[Input records]
┏━━
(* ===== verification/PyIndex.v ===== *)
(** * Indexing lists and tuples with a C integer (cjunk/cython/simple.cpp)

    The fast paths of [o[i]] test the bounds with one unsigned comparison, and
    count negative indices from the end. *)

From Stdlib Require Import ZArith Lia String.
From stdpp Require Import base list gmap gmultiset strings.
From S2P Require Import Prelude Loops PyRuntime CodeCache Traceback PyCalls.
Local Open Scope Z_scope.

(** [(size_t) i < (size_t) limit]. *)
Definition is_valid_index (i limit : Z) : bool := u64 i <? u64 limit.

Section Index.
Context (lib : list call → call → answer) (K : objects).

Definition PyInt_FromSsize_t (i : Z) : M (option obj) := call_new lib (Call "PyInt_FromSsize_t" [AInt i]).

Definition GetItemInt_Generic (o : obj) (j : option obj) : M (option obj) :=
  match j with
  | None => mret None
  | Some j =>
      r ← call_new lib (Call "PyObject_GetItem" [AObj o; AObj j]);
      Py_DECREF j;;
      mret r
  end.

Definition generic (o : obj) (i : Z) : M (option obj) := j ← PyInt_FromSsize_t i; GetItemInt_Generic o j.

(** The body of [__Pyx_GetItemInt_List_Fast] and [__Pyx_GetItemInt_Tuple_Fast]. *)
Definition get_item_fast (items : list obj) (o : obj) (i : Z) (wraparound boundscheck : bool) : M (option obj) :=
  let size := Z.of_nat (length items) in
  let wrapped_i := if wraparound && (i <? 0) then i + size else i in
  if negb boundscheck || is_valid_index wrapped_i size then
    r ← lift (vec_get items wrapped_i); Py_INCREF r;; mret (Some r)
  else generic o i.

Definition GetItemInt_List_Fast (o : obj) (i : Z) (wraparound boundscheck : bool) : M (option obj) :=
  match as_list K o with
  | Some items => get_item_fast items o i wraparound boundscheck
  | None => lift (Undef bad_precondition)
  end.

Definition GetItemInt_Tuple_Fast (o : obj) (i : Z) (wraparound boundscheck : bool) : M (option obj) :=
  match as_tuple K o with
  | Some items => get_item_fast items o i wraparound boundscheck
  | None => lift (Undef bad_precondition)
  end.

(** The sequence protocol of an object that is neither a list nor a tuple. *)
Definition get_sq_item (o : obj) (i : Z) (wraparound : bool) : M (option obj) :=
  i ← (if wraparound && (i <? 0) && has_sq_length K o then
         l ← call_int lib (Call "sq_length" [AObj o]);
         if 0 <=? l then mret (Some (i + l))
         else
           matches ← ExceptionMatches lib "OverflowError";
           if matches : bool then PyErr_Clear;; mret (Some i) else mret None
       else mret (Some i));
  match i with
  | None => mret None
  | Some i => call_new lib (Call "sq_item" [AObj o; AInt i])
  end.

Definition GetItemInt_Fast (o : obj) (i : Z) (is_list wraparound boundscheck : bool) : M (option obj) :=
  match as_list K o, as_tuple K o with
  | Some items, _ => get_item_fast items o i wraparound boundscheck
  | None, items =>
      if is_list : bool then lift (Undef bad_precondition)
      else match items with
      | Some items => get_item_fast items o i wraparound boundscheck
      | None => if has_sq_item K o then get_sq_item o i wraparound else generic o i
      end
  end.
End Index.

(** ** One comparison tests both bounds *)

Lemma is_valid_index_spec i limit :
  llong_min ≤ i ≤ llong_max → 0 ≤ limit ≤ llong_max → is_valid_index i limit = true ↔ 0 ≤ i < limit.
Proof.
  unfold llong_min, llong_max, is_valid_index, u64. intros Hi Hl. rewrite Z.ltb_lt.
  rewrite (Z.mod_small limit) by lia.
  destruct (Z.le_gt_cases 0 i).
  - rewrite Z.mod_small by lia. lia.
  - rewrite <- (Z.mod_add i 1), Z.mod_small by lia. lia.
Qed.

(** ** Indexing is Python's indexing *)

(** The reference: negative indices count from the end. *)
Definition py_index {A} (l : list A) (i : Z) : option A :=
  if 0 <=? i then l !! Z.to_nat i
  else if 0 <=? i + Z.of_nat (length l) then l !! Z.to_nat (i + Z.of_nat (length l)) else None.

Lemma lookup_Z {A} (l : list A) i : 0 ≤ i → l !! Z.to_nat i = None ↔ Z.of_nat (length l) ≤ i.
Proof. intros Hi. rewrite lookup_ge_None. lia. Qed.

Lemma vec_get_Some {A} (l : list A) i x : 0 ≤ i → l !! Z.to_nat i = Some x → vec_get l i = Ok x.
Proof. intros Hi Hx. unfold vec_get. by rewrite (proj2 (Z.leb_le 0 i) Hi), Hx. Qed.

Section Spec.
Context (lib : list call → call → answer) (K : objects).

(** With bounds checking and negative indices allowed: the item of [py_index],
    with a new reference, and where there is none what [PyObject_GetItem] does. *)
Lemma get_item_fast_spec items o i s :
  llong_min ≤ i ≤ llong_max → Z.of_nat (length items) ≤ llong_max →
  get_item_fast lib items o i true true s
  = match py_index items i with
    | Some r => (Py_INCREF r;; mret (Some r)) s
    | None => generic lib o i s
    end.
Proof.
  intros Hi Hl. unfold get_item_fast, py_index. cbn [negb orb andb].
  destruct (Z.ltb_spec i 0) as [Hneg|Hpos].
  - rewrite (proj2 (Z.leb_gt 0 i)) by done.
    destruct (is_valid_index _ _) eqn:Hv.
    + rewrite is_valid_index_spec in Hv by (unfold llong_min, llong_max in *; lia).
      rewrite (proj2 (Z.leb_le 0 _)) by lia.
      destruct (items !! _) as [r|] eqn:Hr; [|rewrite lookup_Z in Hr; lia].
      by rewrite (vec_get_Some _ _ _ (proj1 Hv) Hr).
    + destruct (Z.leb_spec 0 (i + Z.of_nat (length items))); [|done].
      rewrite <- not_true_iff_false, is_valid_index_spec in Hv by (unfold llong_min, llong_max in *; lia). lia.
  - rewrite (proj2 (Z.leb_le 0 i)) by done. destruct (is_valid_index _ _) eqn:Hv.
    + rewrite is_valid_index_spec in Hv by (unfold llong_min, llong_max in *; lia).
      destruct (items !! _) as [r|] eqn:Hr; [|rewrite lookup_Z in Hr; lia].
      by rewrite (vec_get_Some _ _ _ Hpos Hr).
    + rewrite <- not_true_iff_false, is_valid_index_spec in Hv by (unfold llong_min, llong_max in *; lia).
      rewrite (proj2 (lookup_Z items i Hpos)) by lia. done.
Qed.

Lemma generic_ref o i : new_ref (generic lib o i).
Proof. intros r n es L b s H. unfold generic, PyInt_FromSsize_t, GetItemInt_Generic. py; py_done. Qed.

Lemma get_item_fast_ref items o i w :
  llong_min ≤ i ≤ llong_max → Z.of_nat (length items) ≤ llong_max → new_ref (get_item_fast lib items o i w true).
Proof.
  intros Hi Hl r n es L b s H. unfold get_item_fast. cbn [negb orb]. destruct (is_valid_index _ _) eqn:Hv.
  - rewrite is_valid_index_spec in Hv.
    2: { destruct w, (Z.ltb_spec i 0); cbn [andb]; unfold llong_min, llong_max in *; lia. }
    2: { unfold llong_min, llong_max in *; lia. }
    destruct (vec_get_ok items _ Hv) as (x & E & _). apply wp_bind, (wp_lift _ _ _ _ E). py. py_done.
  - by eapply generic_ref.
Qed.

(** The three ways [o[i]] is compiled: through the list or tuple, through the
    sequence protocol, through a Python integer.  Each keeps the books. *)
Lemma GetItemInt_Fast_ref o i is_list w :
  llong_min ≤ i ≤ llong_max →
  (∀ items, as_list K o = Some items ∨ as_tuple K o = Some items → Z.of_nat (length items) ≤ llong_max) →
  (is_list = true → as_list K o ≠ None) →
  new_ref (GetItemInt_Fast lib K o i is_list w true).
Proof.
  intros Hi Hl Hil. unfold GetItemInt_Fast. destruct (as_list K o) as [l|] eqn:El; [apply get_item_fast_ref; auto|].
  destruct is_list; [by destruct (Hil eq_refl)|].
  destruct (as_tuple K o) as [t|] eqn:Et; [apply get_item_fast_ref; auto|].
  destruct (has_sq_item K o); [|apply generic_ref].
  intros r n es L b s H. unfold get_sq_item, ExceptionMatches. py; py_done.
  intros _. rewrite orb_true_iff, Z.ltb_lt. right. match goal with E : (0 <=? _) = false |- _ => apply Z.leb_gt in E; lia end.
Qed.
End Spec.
┗━━
[Instructions to follow] Only the lines above from the one with "destruct (Z.le_gt_cases 0 i)." through the one with "Lemma get_item_fast_spec items" should be duplicated, character for character.

[Solved exercise]
  destruct (Z.le_gt_cases 0 i).
  - rewrite Z.mod_small by lia. lia.
  - rewrite <- (Z.mod_add i 1), Z.mod_small by lia. lia.
Qed.

(** ** Indexing is Python's indexing *)

(** The reference: negative indices count from the end. *)
Definition py_index {A} (l : list A) (i : Z) : option A :=
  if 0 <=? i then l !! Z.to_nat i
  else if 0 <=? i + Z.of_nat (length l) then l !! Z.to_nat (i + Z.of_nat (length l)) else None.

Lemma lookup_Z {A} (l : list A) i : 0 ≤ i → l !! Z.to_nat i = None ↔ Z.of_nat (length l) ≤ i.
Proof. intros Hi. rewrite lookup_ge_None. lia. Qed.

Lemma vec_get_Some {A} (l : list A) i x : 0 ≤ i → l !! Z.to_nat i = Some x → vec_get l i = Ok x.
Proof. intros Hi Hx. unfold vec_get. by rewrite (proj2 (Z.leb_le 0 i) Hi), Hx. Qed.

Section Spec.
Context (lib : list call → call → answer) (K : objects).

(** With bounds checking and negative indices allowed: the item of [py_index],
    with a new reference, and where there is none what [PyObject_GetItem] does. *)
Lemma get_item_fast_spec items o i s :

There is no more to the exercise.